■ **Your goal**: Of the entries below, restate word for word only the section that runs from the line with "Some (processStreams_unreadable s)" to the line with "Event) (s s'", counting both ends.

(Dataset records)
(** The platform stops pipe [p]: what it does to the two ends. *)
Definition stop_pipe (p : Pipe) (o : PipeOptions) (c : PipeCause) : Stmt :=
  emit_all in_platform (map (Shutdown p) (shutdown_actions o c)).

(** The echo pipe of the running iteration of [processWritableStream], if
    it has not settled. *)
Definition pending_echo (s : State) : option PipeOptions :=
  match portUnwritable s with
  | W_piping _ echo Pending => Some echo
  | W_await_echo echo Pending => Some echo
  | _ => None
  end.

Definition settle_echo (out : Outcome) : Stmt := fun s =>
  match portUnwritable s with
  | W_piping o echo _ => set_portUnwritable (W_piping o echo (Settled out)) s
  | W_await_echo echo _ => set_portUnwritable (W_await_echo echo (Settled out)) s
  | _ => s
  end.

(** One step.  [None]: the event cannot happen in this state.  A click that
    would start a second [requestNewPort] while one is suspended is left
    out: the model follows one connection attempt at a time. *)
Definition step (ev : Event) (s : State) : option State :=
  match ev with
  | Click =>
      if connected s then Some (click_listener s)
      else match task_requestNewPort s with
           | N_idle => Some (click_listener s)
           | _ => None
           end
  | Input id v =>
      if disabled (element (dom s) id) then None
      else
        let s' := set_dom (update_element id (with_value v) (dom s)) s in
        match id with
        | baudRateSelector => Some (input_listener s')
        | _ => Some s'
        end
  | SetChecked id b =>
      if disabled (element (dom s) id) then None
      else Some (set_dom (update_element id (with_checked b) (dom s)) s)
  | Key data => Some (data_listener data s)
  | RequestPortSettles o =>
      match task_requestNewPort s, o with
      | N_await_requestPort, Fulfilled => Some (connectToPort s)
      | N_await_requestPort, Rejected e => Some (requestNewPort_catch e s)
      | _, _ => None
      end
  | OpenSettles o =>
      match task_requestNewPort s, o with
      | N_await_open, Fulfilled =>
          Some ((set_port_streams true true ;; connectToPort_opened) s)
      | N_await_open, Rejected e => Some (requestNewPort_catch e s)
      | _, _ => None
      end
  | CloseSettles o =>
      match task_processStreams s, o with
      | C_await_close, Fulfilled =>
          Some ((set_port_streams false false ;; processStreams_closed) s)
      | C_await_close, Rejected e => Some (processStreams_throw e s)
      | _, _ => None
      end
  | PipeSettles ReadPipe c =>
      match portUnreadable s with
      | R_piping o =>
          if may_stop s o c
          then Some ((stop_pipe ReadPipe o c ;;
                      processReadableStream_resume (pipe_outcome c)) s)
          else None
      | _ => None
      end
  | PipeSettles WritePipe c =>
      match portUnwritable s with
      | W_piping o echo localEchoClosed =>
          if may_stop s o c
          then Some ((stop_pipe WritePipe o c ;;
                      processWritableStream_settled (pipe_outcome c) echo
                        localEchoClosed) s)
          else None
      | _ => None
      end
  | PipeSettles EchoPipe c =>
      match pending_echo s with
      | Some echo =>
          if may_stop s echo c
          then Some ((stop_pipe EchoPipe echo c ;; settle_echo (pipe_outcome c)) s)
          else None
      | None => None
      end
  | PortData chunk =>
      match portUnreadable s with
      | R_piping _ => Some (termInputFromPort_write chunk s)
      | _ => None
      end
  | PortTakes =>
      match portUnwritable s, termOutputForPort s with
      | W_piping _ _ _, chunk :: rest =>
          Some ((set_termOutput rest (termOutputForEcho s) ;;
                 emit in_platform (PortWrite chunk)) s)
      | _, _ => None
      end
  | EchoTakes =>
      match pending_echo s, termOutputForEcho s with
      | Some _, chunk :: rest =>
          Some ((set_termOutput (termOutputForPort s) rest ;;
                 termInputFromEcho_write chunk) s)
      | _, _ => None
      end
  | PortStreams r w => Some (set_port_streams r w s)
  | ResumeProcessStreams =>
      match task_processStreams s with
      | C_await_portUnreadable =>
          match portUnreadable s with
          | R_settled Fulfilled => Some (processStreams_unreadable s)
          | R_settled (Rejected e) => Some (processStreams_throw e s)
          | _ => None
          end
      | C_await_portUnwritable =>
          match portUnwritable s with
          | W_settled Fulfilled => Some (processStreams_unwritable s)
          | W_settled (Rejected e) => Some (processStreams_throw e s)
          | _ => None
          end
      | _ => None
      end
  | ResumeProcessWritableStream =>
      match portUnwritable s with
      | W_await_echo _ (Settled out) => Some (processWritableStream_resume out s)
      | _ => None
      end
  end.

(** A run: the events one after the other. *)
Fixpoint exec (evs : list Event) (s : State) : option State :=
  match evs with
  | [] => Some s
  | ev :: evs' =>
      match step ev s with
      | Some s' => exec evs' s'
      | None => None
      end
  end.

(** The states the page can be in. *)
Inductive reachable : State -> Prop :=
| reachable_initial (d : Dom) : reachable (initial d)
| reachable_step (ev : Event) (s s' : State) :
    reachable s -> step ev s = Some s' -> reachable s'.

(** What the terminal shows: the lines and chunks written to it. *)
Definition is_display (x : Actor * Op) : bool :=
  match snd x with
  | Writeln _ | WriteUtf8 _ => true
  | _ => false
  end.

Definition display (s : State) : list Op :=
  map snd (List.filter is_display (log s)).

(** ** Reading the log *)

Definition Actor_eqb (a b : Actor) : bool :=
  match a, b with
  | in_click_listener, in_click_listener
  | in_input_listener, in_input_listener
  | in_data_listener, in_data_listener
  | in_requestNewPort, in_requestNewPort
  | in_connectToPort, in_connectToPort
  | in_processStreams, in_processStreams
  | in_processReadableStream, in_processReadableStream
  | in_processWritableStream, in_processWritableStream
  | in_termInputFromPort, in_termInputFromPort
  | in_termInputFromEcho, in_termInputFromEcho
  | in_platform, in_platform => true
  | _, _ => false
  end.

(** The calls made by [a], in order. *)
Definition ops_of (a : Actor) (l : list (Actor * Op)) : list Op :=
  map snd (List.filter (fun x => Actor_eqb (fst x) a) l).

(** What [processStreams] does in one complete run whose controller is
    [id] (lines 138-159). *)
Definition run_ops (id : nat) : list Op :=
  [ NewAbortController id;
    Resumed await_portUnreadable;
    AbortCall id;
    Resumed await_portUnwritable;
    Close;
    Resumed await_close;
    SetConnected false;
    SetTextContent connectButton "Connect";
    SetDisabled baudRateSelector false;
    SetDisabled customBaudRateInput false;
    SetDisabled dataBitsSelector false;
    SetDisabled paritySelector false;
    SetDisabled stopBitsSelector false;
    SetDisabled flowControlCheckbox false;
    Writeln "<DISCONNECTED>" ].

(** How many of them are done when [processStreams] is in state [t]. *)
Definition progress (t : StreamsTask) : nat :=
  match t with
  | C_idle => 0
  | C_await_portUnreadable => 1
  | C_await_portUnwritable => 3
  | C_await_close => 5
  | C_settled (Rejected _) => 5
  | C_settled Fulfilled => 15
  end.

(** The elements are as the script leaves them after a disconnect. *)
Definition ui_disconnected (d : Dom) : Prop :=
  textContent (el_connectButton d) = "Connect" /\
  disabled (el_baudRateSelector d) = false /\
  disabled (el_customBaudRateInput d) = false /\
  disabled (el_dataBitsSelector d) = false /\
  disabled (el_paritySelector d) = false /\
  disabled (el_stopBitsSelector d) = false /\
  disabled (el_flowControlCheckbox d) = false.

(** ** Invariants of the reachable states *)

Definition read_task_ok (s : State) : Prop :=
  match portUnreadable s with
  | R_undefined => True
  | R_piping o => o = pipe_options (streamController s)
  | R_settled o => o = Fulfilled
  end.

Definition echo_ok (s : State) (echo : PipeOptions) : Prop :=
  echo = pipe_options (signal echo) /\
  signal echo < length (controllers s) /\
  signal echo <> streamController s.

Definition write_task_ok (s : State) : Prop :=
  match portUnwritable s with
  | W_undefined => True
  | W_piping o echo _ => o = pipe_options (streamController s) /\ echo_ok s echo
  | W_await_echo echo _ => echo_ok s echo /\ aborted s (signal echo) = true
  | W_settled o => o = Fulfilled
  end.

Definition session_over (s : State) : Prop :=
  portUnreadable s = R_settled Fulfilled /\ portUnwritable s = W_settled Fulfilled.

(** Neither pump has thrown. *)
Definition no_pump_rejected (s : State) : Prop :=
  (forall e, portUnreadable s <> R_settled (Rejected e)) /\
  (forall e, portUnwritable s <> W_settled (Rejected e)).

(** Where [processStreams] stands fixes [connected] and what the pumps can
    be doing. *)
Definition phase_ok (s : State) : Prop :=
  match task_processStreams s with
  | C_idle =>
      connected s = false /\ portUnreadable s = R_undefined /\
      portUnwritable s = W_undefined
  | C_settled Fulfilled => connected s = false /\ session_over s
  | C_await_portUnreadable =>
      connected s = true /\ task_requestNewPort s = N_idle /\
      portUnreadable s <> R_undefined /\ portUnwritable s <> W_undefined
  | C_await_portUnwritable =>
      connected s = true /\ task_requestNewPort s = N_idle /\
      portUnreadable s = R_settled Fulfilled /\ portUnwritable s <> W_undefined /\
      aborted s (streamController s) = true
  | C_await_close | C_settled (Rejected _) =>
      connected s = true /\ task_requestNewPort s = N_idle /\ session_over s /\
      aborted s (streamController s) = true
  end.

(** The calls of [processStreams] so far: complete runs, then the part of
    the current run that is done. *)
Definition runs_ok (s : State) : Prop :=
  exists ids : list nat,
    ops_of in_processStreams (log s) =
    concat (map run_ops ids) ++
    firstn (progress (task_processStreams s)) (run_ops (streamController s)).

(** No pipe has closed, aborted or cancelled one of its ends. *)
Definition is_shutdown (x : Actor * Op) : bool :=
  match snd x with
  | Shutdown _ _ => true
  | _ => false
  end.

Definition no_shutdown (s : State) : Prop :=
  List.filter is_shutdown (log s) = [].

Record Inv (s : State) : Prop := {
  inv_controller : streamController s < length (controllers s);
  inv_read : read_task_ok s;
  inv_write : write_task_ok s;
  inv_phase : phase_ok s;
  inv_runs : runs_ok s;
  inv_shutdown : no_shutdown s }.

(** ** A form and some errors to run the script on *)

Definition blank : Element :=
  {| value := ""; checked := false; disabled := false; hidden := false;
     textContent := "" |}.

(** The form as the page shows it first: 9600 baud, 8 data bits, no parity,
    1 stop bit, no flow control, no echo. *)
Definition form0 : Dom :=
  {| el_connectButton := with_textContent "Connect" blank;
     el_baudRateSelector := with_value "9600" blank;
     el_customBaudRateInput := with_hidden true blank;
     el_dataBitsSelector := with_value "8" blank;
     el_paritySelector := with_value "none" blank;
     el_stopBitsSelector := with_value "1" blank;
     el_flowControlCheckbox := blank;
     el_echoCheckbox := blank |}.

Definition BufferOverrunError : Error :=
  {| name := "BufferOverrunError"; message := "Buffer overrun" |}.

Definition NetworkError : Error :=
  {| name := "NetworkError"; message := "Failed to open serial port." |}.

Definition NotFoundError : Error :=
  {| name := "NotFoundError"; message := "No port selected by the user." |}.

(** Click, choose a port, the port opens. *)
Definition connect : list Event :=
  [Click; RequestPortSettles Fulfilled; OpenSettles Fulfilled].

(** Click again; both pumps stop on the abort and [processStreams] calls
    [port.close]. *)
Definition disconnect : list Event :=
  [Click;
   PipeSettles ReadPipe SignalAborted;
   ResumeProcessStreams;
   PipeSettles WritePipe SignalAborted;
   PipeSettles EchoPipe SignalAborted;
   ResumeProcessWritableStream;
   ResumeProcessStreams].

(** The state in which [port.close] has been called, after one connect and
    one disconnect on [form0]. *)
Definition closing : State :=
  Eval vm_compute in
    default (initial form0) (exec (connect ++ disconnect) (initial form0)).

■ **Solved problem**:
          | R_settled Fulfilled => Some (processStreams_unreadable s)
          | R_settled (Rejected e) => Some (processStreams_throw e s)
          | _ => None
          end
      | C_await_portUnwritable =>
          match portUnwritable s with
          | W_settled Fulfilled => Some (processStreams_unwritable s)
          | W_settled (Rejected e) => Some (processStreams_throw e s)
          | _ => None
          end
      | _ => None
      end
  | ResumeProcessWritableStream =>
      match portUnwritable s with
      | W_await_echo _ (Settled out) => Some (processWritableStream_resume out s)
      | _ => None
      end
  end.

(** A run: the events one after the other. *)
Fixpoint exec (evs : list Event) (s : State) : option State :=
  match evs with
  | [] => Some s
  | ev :: evs' =>
      match step ev s with
      | Some s' => exec evs' s'
      | None => None
      end
  end.

(** The states the page can be in. *)
Inductive reachable : State -> Prop :=
| reachable_initial (d : Dom) : reachable (initial d)
| reachable_step (ev : Event) (s s' : State) :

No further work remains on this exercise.